Following leaked text messages showing the way politicians can talk behind closed doors, Grace Tame’s rudeness towards the Prime Minister, and appalling behaviour by both some players and members of the crowd at the Australian Open – civility is on the agenda.
To take just one example from recent analysis, Peter van Onselen grieved for a ‘lost civility’.
Fair enough. It would be far better if politicians could communicate with one another in a vaguely respectful way. The snub that the former Australian of the Year delivered to Mr Morrison at The Lodge was striking in its brashness. And the petulance of numerous – predominantly male – players at the Australian Open shocked many of us (even those of us used to the outbursts of entitled, talentless man-babies of the ilk of Bernard Tomic).
Men’s finalist Danil Medvedev was a frequent offender, yet his treatment at the hands of some spectators was unwarranted.
Professor van Onselen’s contribution to the discussion about civility was noteworthy. After all, he had been eviscerated by the Twitter mob after writing a perfectly appropriate piece about Grace Tame’s petulance.
He recanted, in depressingly predictable fashion, in the face of intense pressure from the woke guardians of expression. He wishes he never wrote the article, van Onselen says.
Following his humiliation, van Onselen posited that the reason why we are ‘less open to debate’ may be because of a decline in civility.
Van Onselen was half right. We are certainly far less willing to tolerate opinions that differ from our own than we were even a few years ago.
This trend has been most notable at our universities: bastions, one would hope, of intellectual freedom. Yet no more, as the case of Professor Peter Ridd shows.
The reason for this dangerous shift in Western culture is certainly not rising incivility.
Civility, properly understood, is a stifling force. It’s one that – unless counter-balanced – leads to conformity, not debate.
The most authoritative work on civility has been undertaken by the renowned Oxford academic Sir Keith Thomas, examining the period of early modern England.
His seminal work In Pursuit of Civility says, ‘by treating the expression of a contentious opinion in politics or religion as a social faux pas, an error of taste, the norms of politeness had a powerfully conservative effect.’

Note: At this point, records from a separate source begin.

(** * plot: a verification model of [plot/functions.py]

    The module is a thin layer over plotly, pathlib, datetime and logging.
    The Python functions are embedded as state-passing programs over a
    [World] that holds the figure objects (a store addressed by object
    identity), the file system, the wall clock, the viewer and the log.
    Library calls are embedded by their documented behaviour; what the
    charting engine computes from a data frame is left abstract (class
    [Engine]). *)

From Stdlib Require Import ZArith QArith Ascii String List Lia.
From stdpp Require Import base option list strings gmap fin_maps.

Local Open Scope stdpp_scope.

(** ** Python outcomes *)

(** The exceptions that can cross the module: plotly's argument errors, the
    [OSError] family raised by pathlib, and whatever the engine raises
    (kept opaque, tagged by its message). *)
Inductive exn : Type :=
| ValueError (msg : string)
| FileNotFoundError
| FileExistsError
| NotADirectoryError
| IsADirectoryError
| PermissionError
| EngineError (msg : string).

Inductive outcome (A : Type) : Type :=
| Ok (a : A)
| Raise (e : exn).

Arguments Ok {A} a.
Arguments Raise {A} e.

(** ** Plotly figures *)

Module Plotly.

(** A leaf property value. Numbers are rationals: the module only stores
    literals ([26], [850], [2.4]) and never computes with them. *)
Inductive scalar : Type :=
| SStr (s : string)
| SNum (q : Q)
| SBool (b : bool).

(** Every plotly object is a bag of optional properties. The records below
    name the properties this module writes; the remaining ones sit in the
    [*_other] maps, keyed by property name. *)
Record Font : Type := mkFont {
  font_family : option string;
  font_size : option Q;
  font_color : option string;
  font_other : gmap string scalar
}.

Record Margin : Type := mkMargin {
  margin_l : option Q;
  margin_r : option Q;
  margin_t : option Q;
  margin_b : option Q;
  margin_other : gmap string scalar
}.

The evidence supports his thesis. For example, in 1711 the Spectator said that the ‘great foundation of civil virtue’ is ‘self-denial’. According to the 17th century French theorist, Antoine de Courtin, civility chiefly entails ‘containing one’s self’.
Civility can be a great thing. Ash Barty’s behaviour and demeanour during the Australian Open was quintessentially civil: disciplined, humble, dignified, self-contained.

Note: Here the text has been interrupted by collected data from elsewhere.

(** C2, in float64. For a table of non-negative counts that add up without
    overflow and two distinct years, the comparison builder returns one line
    for each age group that has an aggregate in both years and no other
    line. The change of a line is the float64 result of dividing V2 - V1 by
    V1 and multiplying the quotient by 100, each operation rounded to
    nearest; when V1 is not zero it is a finite float whose distance to the
    quotient 100 * (V2 - V1) / V1 is at most that quotient over 2^50. *)
Theorem comparison_change
    (csv : list csv_row) (s : store) (df data : loc) (dg : dataframe)
    (year1 year2 : Z) :
  s !! data = Some (Records (load_data csv)) →
  s !! df = Some (Records dg) →
  counts_ok csv →
  year1 ≠ year2 →
  ∃ fig s',
    generate_comparison_chart df data year1 year2 s = Some (fig, s')
    ∧ length (cmp_x fig) = length (cmp_y fig)
    ∧ NoDup (cmp_x fig)
    ∧ (∀ g, g ∈ cmp_x fig
            ↔ has_aggregate csv year1 g ∧ has_aggregate csv year2 g)
    ∧ (∀ g c, (g, c) ∈ zip (cmp_x fig) (cmp_y fig)
              ↔ has_aggregate csv year1 g ∧ has_aggregate csv year2 g
                ∧ c = pct_change (V csv year1 g) (V csv year2 g))
    ∧ (∀ g c, (g, c) ∈ zip (cmp_x fig) (cmp_y fig) →
              V csv year1 g ≠ 0 →
              Float64.within c (100 * (V csv year2 g - V csv year1 g))
                (V csv year1 g) 50).
Proof.
  intros Hd Hdf Hok Hne.
  destruct (generate_comparison_chart_run s df data _ dg year1 year2 Hd Hdf Hne)
    as [ext Hrun].
  eexists _, _. split; [exact Hrun|]. cbn [cmp_x cmp_y].
  split; [|split; [|split; [|split]]].
  - by rewrite !length_fmap.
  - pose proof (compare_rows_sublist (load_data csv) year1 year2
                  NoDup_age_groups) as Hsub.
    exact (sublist_NoDup _ _ NoDup_age_groups Hsub).
  - intros g. apply elem_of_comparison_keys.
  - intros g c. rewrite elem_of_comparison.
    by rewrite (proj1 (V_exact csv year1 g Hok)), (proj1 (V_exact csv year2 g Hok)).
  - intros g c (_ & _ & ->)%elem_of_comparison Hnz.
    destruct (V_exact csv year1 g Hok) as [-> R1].
    destruct (V_exact csv year2 g Hok) as [-> R2].
    apply pct_change_within; lia.
Qed.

But civility does not breed a climate of respectful dissent – quite the opposite.
As the 17th century theologian Henry More said, civility reminds us to ‘gesture to salute whom we meet’.
Ms Tame, in not doing so towards the Prime Minister, was therefore uncivil. But I’m far less concerned with the apparent increase in petty rudeness or bad language than I am with an increasing inability to tolerate differing opinions.
If civility will not foster this stance, what will?
In a word, empathy. Only if we empathise with others can we respectfully engage with them, even if we are in complete disagreement.
Yet, at present, empathy is in short supply due to the rise of identity politics; its archetypal enemy. Identity politics says we are defined by our characteristics, not our character.
And according to identity politics, no one can understand the travails of a particular group except for its members.
Hence no white person can even begin to understand the challenges faced by people of colour. Men can never comprehend the myriad trials experienced by women. And so it goes on.
In this paradigm debate is useless, as understanding is impossible. What nonsense.
Empathy is a basic human trait: to understand and share the feelings of others.
But around the Western world, this truth is under attack. Daniel Andrews’ Victoria is an extreme case in point.
At every possible opportunity he divides the community into antagonistic groups. In fact, as the Labor Party leaks that were published last year show, this is Andrews’ explicit strategy.
Young people are pitted against old, conservative against progressive, the public sector against the private, indigenous against non-indigenous, and LGBTI people against the broader community. Schoolboys are even made to apologise for their gender.
This is clever politics, from a very clever politician who has spent his entire adult life in the Labor Party. It has enabled Andrews to shift the blame for each of his government’s egregious Covid failures of the last two years to out-groups (youths, migrants, etc.).
Consequently, debate on important matters is stifled. Those expressing the ‘wrong’ opinions are even attacked and silenced by a Twitter mob that, according to a former Labor cabinet minister, operates out of the Daniel Andrews’ own office.
All this from a government that preaches diversity.
Respectful debate is increasingly becoming a thing of the past. To bring it back, empathy is the key.